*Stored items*
◆ ◆ ◆ ◆ ◆ ◆ ◆

(* ===== verification/CfgSpec.v ===== *)
(** * The sample configurations are well formed

    An executable check of a configuration, its soundness for the hypotheses of
    the start-up theorems, and its verdict on every configuration of the
    repository. *)

From S2P Require Import Prelude Memory Types Queue QueueSpec World Shm ShmSpec Traffic Delivery.
From S2P Require Import Ownership RxLoop Unmanaged Init Boot Startup Instance InstanceSpec Mscm Router HwSpec.
From S2P Require S32gen1 S32g3xx S32r47.
From S2P Require Import SampleLib.
From S2P Require CfgSample CfgSampleUser CfgMulti CfgMultiUser CfgXen.
#[local] Open Scope Z_scope.

(** ** The check *)

Definition pool_valid (pc : ipc_shm_pool_cfg) : bool :=
  (0 <? pc_num_bufs pc) && (pc_num_bufs pc <=? IPC_SHM_MAX_BUFS_PER_POOL) && (0 <? pc_buf_size pc).

Definition mcfg_valid (mc : ipc_shm_managed_cfg) : bool :=
  match mc_pools mc with
  | None => false
  | Some ps =>
      (mc_num_pools mc =? Z.of_nat (length ps)) && (0 <? length ps)%nat && (length ps <=? 4)%nat
      && forallb pool_valid ps && bool_decide (pools_cfg_ok ps) && (chan_span ps <? 2 ^ 32)
  end.

Definition ccfg_valid (c : ipc_shm_channel_cfg) : bool :=
  match c with
  | ChannelManaged mc => mcfg_valid mc
  | ChannelUnmanaged uc => (0 <=? uc_size uc) && (uc_size uc <=? IPC_SHM_MAX_UMNG_SIZE)
  | ChannelUnknown _ => false
  end.

(** The callback of a channel. *)
Definition ccfg_cb (c : ipc_shm_channel_cfg) : Z :=
  match c with
  | ChannelManaged mc => mc_rx_cb mc
  | ChannelUnmanaged uc => uc_rx_cb uc
  | ChannelUnknown _ => NULL
  end.

Definition cfg_chs (cfg : ipc_shm_cfg) : list ipc_shm_channel_cfg := default [] (cfg_channels cfg).

Definition disjoint_areas (a n b k : Z) : bool := (a + n <=? b) || (b + k <=? a).

(** One instance: acceptable to the driver, and its two halves apart. *)
Definition cfg_valid (cfg : ipc_shm_cfg) : bool :=
  let chs := cfg_chs cfg in
  negb (cfg_local_shm_addr cfg =? NULL) && negb (cfg_remote_shm_addr cfg =? NULL)
  && bool_decide (is_Some (cfg_channels cfg))
  && (cfg_num_channels cfg =? Z.of_nat (length chs))
  && (1 <=? Z.of_nat (length chs)) && (Z.of_nat (length chs) <=? IPC_SHM_MAX_CHANNELS)
  && forallb ccfg_valid chs
  && (SIZEOF_GLOBAL + chans_bytes chs <=? cfg_shm_size cfg)
  && disjoint_areas (cfg_local_shm_addr cfg) (cfg_shm_size cfg)
       (cfg_remote_shm_addr cfg) (cfg_shm_size cfg).

(** Memory of two instances does not overlap, nor do they share an interrupt. *)
Definition cfgs_apart (a b : ipc_shm_cfg) : bool :=
  forallb (fun x => forallb (fun y => disjoint_areas x (cfg_shm_size a) y (cfg_shm_size b))
                      [cfg_local_shm_addr b; cfg_remote_shm_addr b])
    [cfg_local_shm_addr a; cfg_remote_shm_addr a]
  && ((cfg_inter_core_rx_irq a =? IPC_IRQ_NONE)
      || negb (cfg_inter_core_rx_irq a =? cfg_inter_core_rx_irq b))
  && ((cfg_inter_core_tx_irq a =? IPC_IRQ_NONE)
      || negb (cfg_inter_core_tx_irq a =? cfg_inter_core_tx_irq b)).

Fixpoint all_apart (cs : list ipc_shm_cfg) : bool :=
  match cs with
  | [] => true
  | c :: cs => forallb (cfgs_apart c) cs && all_apart cs
  end.

Definition instances_valid (ic : ipc_shm_instances_cfg) : bool :=
  (0 <? ic_num_instances ic) && (ic_num_instances ic <=? IPC_SHM_MAX_INSTANCES)
  && (ic_num_instances ic =? Z.of_nat (length (ic_shm_cfg ic)))
  && forallb cfg_valid (ic_shm_cfg ic) && all_apart (ic_shm_cfg ic).

(** ** Soundness *)

Lemma mcfg_valid_ok mc : mcfg_valid mc = true -> mc_rx_cb mc <> NULL -> mcfg_ok mc (mcfg_pools mc).
Proof.
  unfold mcfg_valid, mcfg_pools. destruct (mc_pools mc) as [ps |] eqn:E; [| discriminate].
  intros H Hcb. rewrite !andb_true_iff in H. destruct H as [[[[[H1 H2] H3] H4] H5] H6].
  apply Nat.ltb_lt in H2. apply Nat.leb_le in H3. bool_to_prop. apply bool_decide_eq_true in H5.
  change (default [] (Some ps)) with ps. constructor; auto. apply Forall_forall. intros pc Hpc.
  rewrite forallb_forall in H4. apply H4 in Hpc.
  unfold pool_valid in Hpc. bool_to_prop. split; auto.
Qed.

Lemma ccfg_valid_ok c : ccfg_valid c = true -> ccfg_cb c <> NULL -> ccfg_ok c.
Proof.
  destruct c as [mc | uc | v]; cbn [ccfg_valid ccfg_cb ccfg_ok]; [apply mcfg_valid_ok | | easy].
  intros H Hcb. bool_to_prop. auto.
Qed.

Lemma cfg_valid_ok cfg :
  cfg_valid cfg = true -> Forall (fun c => ccfg_cb c <> NULL) (cfg_chs cfg) -> cfg_ok cfg (cfg_chs cfg).
Proof.
  intros H Hcb. unfold cfg_valid in H. rewrite !andb_true_iff in H.
  destruct H as [[[[[[[[H1 H2] H3] H4] H5] H6] H7] H8] _]. apply bool_decide_eq_true in H3 as [chs Hc].
  bool_to_prop. constructor; auto.
  - unfold cfg_chs. now rewrite Hc.
  - rewrite forallb_forall in H7. apply Forall_forall. intros c Hin.
    apply ccfg_valid_ok; [apply H7; exact Hin | exact (proj1 (Forall_forall _ _) Hcb c Hin)].
Qed.

(** ** The configurations of the repository *)

(** Platform files of src/hw the samples are built with. *)
Inductive soc_file : Type := SOC_S32GEN1 | SOC_S32G3XX | SOC_S32R47.

(** Verdict of _ipc_hw_init on a configuration, when the processor number reads
    as [cpxnum] and the register that locks the routing as [ircpcfg]. *)
Definition hw_verdict (s : soc_file) (cfg : ipc_shm_cfg) (cpxnum ircpcfg : Z) : Z :=
  match s with
  | SOC_S32GEN1 => router_verdict S32gen1.soc cfg cpxnum ircpcfg
  | SOC_S32G3XX => router_verdict S32g3xx.soc cfg cpxnum ircpcfg
  | SOC_S32R47 => r47_verdict cfg cpxnum ircpcfg
  end.

(** Files built for Linux alone, with their platform. *)
Definition linux_cfgs (ctrl data arg : Z) : list (soc_file * ipc_shm_instances_cfg) := [
  (SOC_S32GEN1, CfgSample.s32g2_ipcf_shm_instances_cfg ctrl data arg);
  (SOC_S32G3XX, CfgSample.s32g3_ipcf_shm_instances_cfg ctrl data arg);
  (SOC_S32GEN1, CfgSample.s32r45_ipcf_shm_instances_cfg ctrl data arg);
  (SOC_S32R47, CfgSample.s32r47_ipcf_shm_instances_cfg ctrl data arg);
  (SOC_S32GEN1, CfgSampleUser.s32g2_ipcf_shm_instances_cfg ctrl data arg);
  (SOC_S32G3XX, CfgSampleUser.s32g3_ipcf_shm_instances_cfg ctrl data arg);
  (SOC_S32GEN1, CfgSampleUser.s32r45_ipcf_shm_instances_cfg ctrl data arg);
  (SOC_S32R47, CfgSampleUser.s32r47_ipcf_shm_instances_cfg ctrl data arg);
  (SOC_S32GEN1, CfgMulti.s32g2_ipcf_shm_instances_cfg ctrl data arg);
  (SOC_S32G3XX, CfgMulti.s32g3_ipcf_shm_instances_cfg ctrl data arg);
  (SOC_S32GEN1, CfgMulti.s32r45_ipcf_shm_instances_cfg ctrl data arg);
  (SOC_S32R47, CfgMulti.s32r47_ipcf_shm_instances_cfg ctrl data arg);
  (SOC_S32GEN1, CfgMultiUser.s32g2_ipcf_shm_instances_cfg ctrl data arg);
  (SOC_S32G3XX, CfgMultiUser.s32g3_ipcf_shm_instances_cfg ctrl data arg);
  (SOC_S32GEN1, CfgMultiUser.s32r45_ipcf_shm_instances_cfg ctrl data arg);
  (SOC_S32R47, CfgMultiUser.s32r47_ipcf_shm_instances_cfg ctrl data arg) ].

(** Pairs of files of the two Xen domains, which are each other's remote. *)
Definition xen_cfgs (ctrl data arg : Z) : list (ipc_shm_instances_cfg * ipc_shm_instances_cfg) := [
  (CfgXen.dom0_s32g2_ipcf_shm_instances_cfg ctrl data arg,
   CfgXen.dom0less_s32g2_ipcf_shm_instances_cfg ctrl data arg);
  (CfgXen.dom0_s32g3_ipcf_shm_instances_cfg ctrl data arg,
   CfgXen.dom0less_s32g3_ipcf_shm_instances_cfg ctrl data arg);
  (CfgXen.dom0_s32r45_ipcf_shm_instances_cfg ctrl data arg,
   CfgXen.dom0less_s32r45_ipcf_shm_instances_cfg ctrl data arg) ].

(** Every instance is acceptable to the driver. *)
Definition instances_ok (ic : ipc_shm_instances_cfg) : Prop :=
  1 <= ic_num_instances ic <= IPC_SHM_MAX_INSTANCES /\
  ic_num_instances ic = Z.of_nat (length (ic_shm_cfg ic)) /\
  Forall (fun cfg => cfg_ok cfg (cfg_chs cfg)) (ic_shm_cfg ic) /\
  all_apart (ic_shm_cfg ic) = true.

Lemma instances_valid_ok ic :
  instances_valid ic = true ->
  Forall (fun cfg => Forall (fun c => ccfg_cb c <> NULL) (cfg_chs cfg)) (ic_shm_cfg ic) ->
  instances_ok ic.
Proof.
  unfold instances_valid. intros H Hcb. rewrite !andb_true_iff in H.
  destruct H as [[[[H1 H2] H3] H4] H5]. bool_to_prop. split_and!; auto; [lia |].
  rewrite forallb_forall in H4. apply Forall_forall. intros c Hin.
  apply cfg_valid_ok; [apply H4; exact Hin | exact (proj1 (Forall_forall _ _) Hcb c Hin)].
Qed.

(** The ends of a pair: same memory seen from the other side, same layout. *)
Definition mirrored (a b : ipc_shm_cfg) : Prop :=
  cfg_local_shm_addr a = cfg_remote_shm_addr b /\ cfg_remote_shm_addr a = cfg_local_shm_addr b /\
  cfg_shm_size a = cfg_shm_size b /\ Forall2 same_layout (cfg_chs a) (cfg_chs b).

(** Callbacks of the application, all given. *)
Ltac cfg_by_check :=
  apply instances_valid_ok; [vm_compute; reflexivity | repeat constructor; cbn; assumption].

(** C36: the configurations in the repository.  For applications that provide
    the two callbacks, every file ipcf_Ip_Cfg_<soc>.c describes instances whose
    parameters the driver accepts, whose channels fit the shared memory, and
    which share neither memory nor interrupts with each other; the platform file
    it is built with accepts each of them on every core of the local cluster
    while the routing registers are not locked; the files of the two Xen domains
    mirror each other, with the same channel layout. *)
Theorem sample_configurations_accepted ctrl data arg :
  ctrl <> NULL -> data <> NULL ->
  Forall (fun '(s, ic) => instances_ok ic /\
    forall cpxnum ircpcfg, 0 <= cpxnum < 4 -> Z.testbit ircpcfg 31 = false ->
      Forall (fun cfg => hw_verdict s cfg cpxnum ircpcfg = 0) (ic_shm_cfg ic))
    (linux_cfgs ctrl data arg) /\
  Forall (fun '(a, b) => instances_ok a /\ instances_ok b /\
    Forall2 mirrored (ic_shm_cfg a) (ic_shm_cfg b)) (xen_cfgs ctrl data arg).
Proof.
  intros Hc Hd. split; unfold linux_cfgs, xen_cfgs;
    repeat apply Forall_cons; try apply Forall_nil.
  1-16: split; [cfg_by_check |]; intros v w Hv Hw; repeat apply Forall_cons; try apply Forall_nil;
    assert (Hv' : v = 0 \/ v = 1 \/ v = 2 \/ v = 3) by lia;
    destruct Hv' as [-> | [-> | [-> | ->]]]; cbv [hw_verdict router_verdict r47_verdict]; rewrite Hw;
    vm_compute; reflexivity.
  all: split_and!; [cfg_by_check | cfg_by_check |];
    repeat constructor; cbn; repeat constructor; reflexivity.
Qed.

◆ ◆ ◆ ◆ ◆ ◆ ◆

*What the task requires*
Go through the entries line by line and count those with "routing". Give only the count.

*Answer box*
2